## Problem statement
Each line with the word "which" must appear in the answer, copied from the records.

[Stored items]
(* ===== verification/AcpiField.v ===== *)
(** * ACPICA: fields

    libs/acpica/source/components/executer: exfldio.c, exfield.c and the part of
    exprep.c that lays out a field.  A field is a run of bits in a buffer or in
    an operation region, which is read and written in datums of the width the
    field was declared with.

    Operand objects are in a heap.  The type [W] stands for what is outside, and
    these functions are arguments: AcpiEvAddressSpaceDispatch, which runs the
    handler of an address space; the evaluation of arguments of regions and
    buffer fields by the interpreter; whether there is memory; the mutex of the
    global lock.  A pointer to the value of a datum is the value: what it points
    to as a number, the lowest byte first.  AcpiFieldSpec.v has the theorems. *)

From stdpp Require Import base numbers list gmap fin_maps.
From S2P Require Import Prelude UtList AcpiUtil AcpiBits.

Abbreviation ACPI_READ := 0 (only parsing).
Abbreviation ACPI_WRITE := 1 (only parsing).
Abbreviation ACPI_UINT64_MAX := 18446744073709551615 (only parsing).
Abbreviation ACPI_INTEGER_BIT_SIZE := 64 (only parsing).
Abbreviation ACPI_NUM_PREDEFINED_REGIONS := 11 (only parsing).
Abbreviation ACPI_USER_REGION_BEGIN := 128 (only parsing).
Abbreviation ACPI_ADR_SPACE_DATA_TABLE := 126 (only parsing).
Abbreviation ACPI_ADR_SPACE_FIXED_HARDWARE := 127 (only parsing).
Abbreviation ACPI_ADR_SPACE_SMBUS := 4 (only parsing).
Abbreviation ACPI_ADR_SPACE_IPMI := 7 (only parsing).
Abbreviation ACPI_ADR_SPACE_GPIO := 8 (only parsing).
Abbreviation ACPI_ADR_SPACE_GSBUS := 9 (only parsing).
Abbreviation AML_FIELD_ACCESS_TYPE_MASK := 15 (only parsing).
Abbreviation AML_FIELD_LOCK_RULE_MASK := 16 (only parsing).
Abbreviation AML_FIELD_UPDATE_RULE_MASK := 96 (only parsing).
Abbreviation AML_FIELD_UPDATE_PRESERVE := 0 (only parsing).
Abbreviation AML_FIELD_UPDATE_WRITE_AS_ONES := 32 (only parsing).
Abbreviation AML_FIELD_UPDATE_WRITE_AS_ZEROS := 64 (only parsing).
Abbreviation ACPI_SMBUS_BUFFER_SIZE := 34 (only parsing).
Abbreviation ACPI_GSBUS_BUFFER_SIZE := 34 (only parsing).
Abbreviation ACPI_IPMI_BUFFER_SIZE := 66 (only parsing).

## Output of the exercise
    an operation region, which is read and written in datums of the width the
    these functions are arguments: AcpiEvAddressSpaceDispatch, which runs the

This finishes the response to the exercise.